Prohibition on Repricing. As indicated above under “Termination and Amendment,” outstanding stock options and SARs cannot be repriced, directly or indirectly, without the prior consent of our shareholders. The exchange of an “underwater” option or stock appreciation right (i.e., an option or stock appreciation right having an exercise price or base price in excess of the current market value of the underlying stock) for cash or for another award would be considered an indirect repricing and would, therefore, require the prior consent of our shareholders.

Certain Federal Income Tax Effects

The U.S. federal income tax discussion set forth below is intended for general information only and does not purport to be a complete analysis of all of the potential tax effects of the 2018 Plan. It is based upon laws, regulations, rulings and decisions now in effect, all of which are subject to change. State and local income tax consequences are not discussed and may vary from locality to locality.

Nonstatutory Stock Options. There will be no federal income tax consequences to the optionee or to us upon the grant of a nonstatutory stock option under the 2018 Plan. When the optionee exercises a nonstatutory option, however, he or she will recognize ordinary income in an amount equal to the excess of the fair market value of our Common Stock received upon exercise of the option at the time of exercise over the exercise price, and we will be allowed a corresponding federal income tax deduction. Any gain that the optionee realizes when he or she later sells or disposes of the option shares will be short-term or long-term capital gain, depending on how long the shares were held.

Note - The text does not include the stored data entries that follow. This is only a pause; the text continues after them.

(** [argument_pattern.match(line)], groups 1 and 5.  The pattern reads:
    blanks, the text [:param ], a run of name characters (group 1), blanks,
    a lazy run of any characters, a colon, blanks, the rest (group 5).  So
    the name is the longest run of name characters after [:param ], the lazy
    run ends at the first colon after it, and group 5 is what follows that
    colon and the blanks after it. *)
Definition match_argument_pattern (line : string) : option (string * string) :=
  let s := PyStr.lstrip " " line in
  if PyStr.startswith s ":param " then
    let '(name, rest) := span_name (PyStr.drop 7 s) in
    match PyStr.partition ":" rest with
    | Some (_, text) => Some (name, PyStr.lstrip " " text)
    | None => None
    end
  else None.

(** [parse_docstring] *)
Definition parse_docstring (docstring : string) : gmap string string :=
  foldl (λ docs line,
           match match_argument_pattern line with
           | Some (name, text) => <[name := text]> docs
           | None => docs
           end)
        ∅ (PyStr.split StringUtils.newline docstring).

(** [type(v)], as an annotation. *)
Definition type_of (v : Value) : TypeAnnotation :=
  match v with
  | VNoValue => TClass "type"
  | VNone => TNoneType
  | VBool _ => TBool
  | VInt _ => TInt
  | VFloat _ => TFloat
  | VStr _ => TStr
  | VList _ => TClass "list"
  | VSet _ => TClass "set"
  | VTuple _ => TClass "tuple"
  | VDict _ => TClass "OrderedDict"
  | VIntEnum cls _ => TIntEnum cls
  | VRecord cls _ => TClass cls
  | VObject cls _ => TClass cls
  end.

(** [v is NoValue] *)
Definition is_NoValue (v : Value) : bool :=
  match v with VNoValue => true | _ => false end.

Definition is_bool_type (t : TypeAnnotation) : bool :=
  match t with TBool => true | _ => false end.

(** [argstr.startswith('-') and len(argstr.lstrip('-.,0123456789')) != 0] *)
Definition is_argument_key (argstr : string) : bool :=
  PyStr.startswith argstr "-"
  && negb (String.length (PyStr.lstrip "-.,0123456789" argstr) =? 0)%nat.

(** [separate_subargs_under_name] *)
Definition separate_subargs_under_name (args : list string) (name : string)
           (short_name : option string) : list string * list string :=
  let '(keepers, remainders, _) :=
    foldl (λ '(keepers, remainders, last_was_keeper) argstr,
             if is_argument_key argstr then
               let full_prefix := "--" +:+ name +:+ "." in
               let short_prefix := (λ s, "-" +:+ s +:+ ".") <$> short_name in
               if PyStr.startswith argstr full_prefix then
                 let subarg := PyStr.drop (String.length full_prefix) argstr in
                 (keepers ++ ["--" +:+ subarg], remainders, true)
               else
                 match short_prefix with
                 | Some short_prefix =>
                     if PyStr.startswith argstr short_prefix then
                       let subarg := PyStr.drop (String.length short_prefix) argstr in
                       (keepers ++ ["--" +:+ subarg], remainders, true)
                     else (keepers, remainders ++ [argstr], false)
                 | None => (keepers, remainders ++ [argstr], false)
                 end
             else if (last_was_keeper : bool) then (keepers ++ [argstr], remainders, false)
             else (keepers, remainders ++ [argstr], last_was_keeper))
          ([], [], false) args in
  (keepers, remainders).

(** The fields of an [attrs] class: name, annotation, default. *)
Definition AttrsFields : Type := list (string * option TypeAnnotation * option Value).

(** Calling an [attrs] class: its generated [__init__] takes the fields as
    keyword arguments, fills in the defaults and builds the instance. *)
Definition attrs_init (cls : string) (fields : AttrsFields) (kwargs : gmap string Value)
  : Result Value :=
  if bool_decide (Forall (λ k, k ∈ fields.*1.*1) (elements (dom kwargs))) then
    values ← map_result
               (λ '(name, _, default),
                  match kwargs !! name, default with
                  | Some v, _ => Ok (name, v)
                  | None, Some d => Ok (name, d)
                  | None, None =>
                      Raise (TypeError ("__init__() missing 1 required positional argument: "
                                        +:+ name))
                  end)
               fields;
    Ok (VRecord cls values)
  else Raise (TypeError "__init__() got an unexpected keyword argument").

(** An [attrs] class as the callable that [AutoArgParser(argspec.type)]
    receives.  [attrs] lets no field without a default follow one with a
    default, so the defaults belong to the last fields. *)
Definition attrs_class (cls : string) (fields : AttrsFields) : Callable.t :=
  {| Callable.name_ := cls;
     Callable.doc_ := None;
     Callable.ismethod := false;
     Callable.isclass := true;
     Callable.getfullargspec :=
       {| FullArgSpec.args := "self" :: fields.*1.*1;
          FullArgSpec.varargs := None;
          FullArgSpec.varkw := None;
          FullArgSpec.defaults :=
            match omap snd fields with
            | [] => None
            | ds => Some ds
            end;
          FullArgSpec.kwonlyargs := [];
          FullArgSpec.annotations :=
            list_to_map (omap (λ '(name, t, _), (λ t, (name, t)) <$> t) fields) |};
     Callable.call := attrs_init cls fields |}.

(** [attr.has(argspec.type)] *)
Definition attr_has (type : option TypeAnnotation) : option (string * AttrsFields) :=
  match type with
  | Some (TAttrs cls fields) => Some (cls, fields)
  | _ => None
  end.

(** * auto_argparser/auto_argparser.py: the parser *)

(** The object [AutoArgParser.__init__] builds.  The return converter and
    the report switch only shape what is printed after the call and are
    left out. *)
Module AutoArgParser.
Record t : Type := make {
  function : Callable.t;
  _short_names : gmap string string;
  _arg_converters : gmap string Converter;
  _raise_deep_exceptions : bool;
  _args : list ArgSpec.t;
}.
End AutoArgParser.

Definition unknown_names (what : string) (keys : list string) (function : Callable.t)
  : PyError :=
  AssertionError
    [FText what;
     FNames (filter (λ k, k ∉ FullArgSpec.args (Callable.getfullargspec function)) keys);
     FText " do not exist in the list of args to function ";
     FText (Callable.name_ function)].

(** [more_itertools.zip_equal] on two lists. *)
Definition zip_equal {A B : Type} (xs : list A) (ys : list B) : Result (list (A * B)) :=
  if (length xs =? length ys)%nat then Ok (zip xs ys) else Raise UnequalIterablesError.

(** [set(keys).issubset(names)] *)
Definition issubset (keys names : list string) : bool :=
  forallb (λ k, bool_decide (k ∈ names)) keys.

(** [AutoArgParser.__init__] *)
Definition __init__ (function : Callable.t)
           (arg_converters : option (gmap string Converter))
           (default_overrides : option (gmap string Value))
           (short_names : option (gmap string string))
           (raise_deep_exceptions : bool) : Result AutoArgParser.t :=
  let spec := Callable.getfullargspec function in
  _ ← match FullArgSpec.varkw spec with
      | None =>
          _ ← match short_names with
              | Some short_names =>
                  let keys := elements (dom short_names) in
                  if issubset keys (FullArgSpec.args spec) then Ok ()
                  else Raise (unknown_names "Short names " keys function)
              | None => Ok ()
              end;
          match arg_converters with
          | Some arg_converters =>
              let keys := elements (dom arg_converters) in
              if issubset keys (FullArgSpec.args spec) then Ok ()
              else Raise (unknown_names "Arg converters names " keys function)
          | None => Ok ()
          end
      | Some _ => Ok ()
      end;
  let arg_docs :=
    match Callable.doc_ function with
    | Some docstring => parse_docstring docstring
    | None => ∅
    end in
  let n := length (FullArgSpec.args spec) in
  let defaults :=
    match FullArgSpec.defaults spec with
    | None => replicate n VNoValue
    | Some ds => replicate (n - length ds) VNoValue ++ ds
    end in
  pairs ← zip_equal (FullArgSpec.args spec) defaults;
  let argspecs :=
    (λ '(name, default),
       {| ArgSpec.name := name;
          ArgSpec.type := FullArgSpec.annotations spec !! name;
          ArgSpec.default :=
            match default_overrides with
            | None => default
            | Some overrides =>
                match overrides !! name with
                | None => default
                | Some v => v
                end
            end;
          ArgSpec.doc := arg_docs !! name |}) <$> pairs in
  Ok {| AutoArgParser.function := function;
        AutoArgParser._short_names := default ∅ short_names;
        AutoArgParser._arg_converters := default ∅ arg_converters;
        AutoArgParser._raise_deep_exceptions := raise_deep_exceptions;
        AutoArgParser._args :=
          if Callable.ismethod function || Callable.isclass function
          then drop 1 argspecs else argspecs |}.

Incentive Stock Options. There typically will be no federal income tax consequences to the optionee or to us upon the grant or exercise of an incentive stock option. If the optionee holds the acquired option shares for the required holding period of at least two years after the date the option was granted and one year after exercise, the difference between the exercise price and the amount realized upon sale or disposition of the option shares will be long-term capital gain or loss, and we will not be entitled to a federal income tax deduction. If the optionee disposes of the option shares in a sale, exchange or other disqualifying disposition before the required holding period ends, he or she will recognize taxable ordinary income in an amount equal to the excess of the fair market value of the option shares at the time of exercise over the exercise price, and we will be allowed a federal income tax deduction equal to such amount. While the exercise of an incentive stock option does not result in current taxable income, the excess of the fair market value of the option shares at the time of exercise over the exercise price will be an item of adjustment for purposes of determining the optionee’s alternative minimum taxable income.

SARs. A participant receiving a SAR under the 2018 Plan will not recognize income, and we will not be allowed a tax deduction, at the time the award is granted. When the participant exercises a SAR, the amount of cash and the fair market value of any shares of Common Stock received will be ordinary income to the participant, and we will be allowed a corresponding federal income tax deduction at that time.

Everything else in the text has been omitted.